Lemma reconcile_day_ok note note_path day today reminders config edits frozen :
  reconcile_day note note_path day today reminders config = Day_Edits edits frozen →
  Forall (day_edit_ok (str_lines note) (dedup_reminders reminders) day today) edits.
Proof.
  intros [[-> _]|[_ [(range & level & ->)|(section & ->)]]]%reconcile_day_cases.
  - constructor.
  - apply Forall_forall. intros e (text & -> & _)%list_elem_of_fmap. done.
  - unfold day_section_edits. cbn [fst]. rewrite sort_by_Permutation. apply Forall_app. split; [by apply section_fold_ok; constructor|].
    apply Forall_forall. intros e (mirror & -> & _)%list_elem_of_fmap. done.
Qed.

(** C15: the day's section is Thock's, the note is the person's. Whatever the note and the reminders, every line that is
    no mirror line is in the new note, unchanged and in its order; a line that is rewritten is the mirror of a
    reminder, brought in step with it; and a past day's note is left as it was. *)
Theorem day_keeps_the_note note note_path day today reminders config edits frozen :
  reconcile_day note note_path day today reminders config = Day_Edits edits frozen →
  sublist (filter (λ line, is_none (MirrorLine_parse line) = true) (str_lines note)) (edited_lines (str_lines note) edits) ∧
  (∀ row text, replacement_at edits row = Some text →
    day_rewrites (str_lines note) (dedup_reminders reminders) day today row text) ∧
  (date_ltb day today = true → edits = []).
Proof.
  intros Hr. pose proof (reconcile_day_ok _ _ _ _ _ _ _ _ Hr) as Hok. rewrite Forall_forall in Hok.
  assert (∀ row text, replacement_at edits row = Some text →
    day_rewrites (str_lines note) (dedup_reminders reminders) day today row text) as Hrew.
  { intros row text He%replacement_edit. exact (Hok _ He). }
  split_and!; [|done|].
  - unfold edited_lines. apply sublist_inserts_r. apply (kept_lines (λ line, is_none (MirrorLine_parse line)) edits _ 0).
    intros i line text Hi He. destruct (Hrew _ _ He) as (line' & mirror & _ & _ & Hl & Hm & _). cbn [Nat.add] in Hl. rewrite Hi in Hl.
    injection Hl as <-. by rewrite Hm.
  - intros Hpast. apply reconcile_day_cases in Hr as [[-> _]|[Hd _]]; [done|]. by rewrite Hpast in Hd.
Qed.
Definition parse_section (lines : list TableLine) (k : SectionKind) (h : BacklogHeadings) : SectionTasks :=
  match resolve_section lines k h with
  | None => mkSection [] []
  | Some (range, level) =>
      tasks_loop (S (length lines)) lines (r_end range) level (r_start range) None (mkSection [] [])
  end.

Definition parse_backlog (text : str) (h : BacklogHeadings) : Backlog :=
  let lines := line_table text in
  mkBacklog (parse_section lines Soon h) (parse_section lines Someday h) (parse_section lines Completed h).

(** ** The edits of the panel *)

Definition rename_task_edit (task : BacklogTask) (text : str) : Edit := mkBacklogEdit (task_text_span task) text.

Definition task_block (text : str) (task : BacklogTask) : str :=
  let raw := default [] (get_range text (r_start (task_span task)) (r_end (task_span task))) in
  if ends_with [10%N] raw then raw else raw ++ [10%N].

Definition new_task_block (text : str) : str := u "- [ ] " ++ trim text ++ [10%N].

(** A new line after a row, with the line break the row may miss. *)
Definition insert_after_line (lines : list TableLine) (row : nat) (text : str) : Edit :=
  match lines !! row with
  | Some line =>
      let has_newline := (line_start line + length (content line) <? line_end line)%nat in
      mkBacklogEdit (mkRange (line_end line) (line_end line)) (if has_newline then text else [10%N] ++ text)
  | None => mkBacklogEdit (mkRange 0 0) text (* a row of the table is always given *)
  end.

(** The last row of a range that is not blank. *)
Definition last_non_blank (lines : list TableLine) (r : range) : option nat :=
  last (filter (λ row, is_some_and (λ l, negb (is_blank (content l))) (lines !! row) = true)
    (seq (r_start r) (r_end r - r_start r))).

^^^^^^^^

**What to do**
Exactly the lines from the one containing "split_and!; [|done|]." to the final line of the entries must be restated, and no others.

**Expected answer**
  split_and!; [|done|].
  - unfold edited_lines. apply sublist_inserts_r. apply (kept_lines (λ line, is_none (MirrorLine_parse line)) edits _ 0).
    intros i line text Hi He. destruct (Hrew _ _ He) as (line' & mirror & _ & _ & Hl & Hm & _). cbn [Nat.add] in Hl. rewrite Hi in Hl.
    injection Hl as <-. by rewrite Hm.
  - intros Hpast. apply reconcile_day_cases in Hr as [[-> _]|[Hd _]]; [done|]. by rewrite Hpast in Hd.
Qed.
Definition parse_section (lines : list TableLine) (k : SectionKind) (h : BacklogHeadings) : SectionTasks :=
  match resolve_section lines k h with
  | None => mkSection [] []
  | Some (range, level) =>
      tasks_loop (S (length lines)) lines (r_end range) level (r_start range) None (mkSection [] [])
  end.

Definition parse_backlog (text : str) (h : BacklogHeadings) : Backlog :=
  let lines := line_table text in
  mkBacklog (parse_section lines Soon h) (parse_section lines Someday h) (parse_section lines Completed h).

(** ** The edits of the panel *)

Definition rename_task_edit (task : BacklogTask) (text : str) : Edit := mkBacklogEdit (task_text_span task) text.

Definition task_block (text : str) (task : BacklogTask) : str :=
  let raw := default [] (get_range text (r_start (task_span task)) (r_end (task_span task))) in
  if ends_with [10%N] raw then raw else raw ++ [10%N].

Definition new_task_block (text : str) : str := u "- [ ] " ++ trim text ++ [10%N].

(** A new line after a row, with the line break the row may miss. *)
Definition insert_after_line (lines : list TableLine) (row : nat) (text : str) : Edit :=
  match lines !! row with
  | Some line =>
      let has_newline := (line_start line + length (content line) <? line_end line)%nat in
      mkBacklogEdit (mkRange (line_end line) (line_end line)) (if has_newline then text else [10%N] ++ text)
  | None => mkBacklogEdit (mkRange 0 0) text (* a row of the table is always given *)
  end.

(** The last row of a range that is not blank. *)
Definition last_non_blank (lines : list TableLine) (r : range) : option nat :=
  last (filter (λ row, is_some_and (λ l, negb (is_blank (content l))) (lines !! row) = true)
    (seq (r_start r) (r_end r - r_start r))).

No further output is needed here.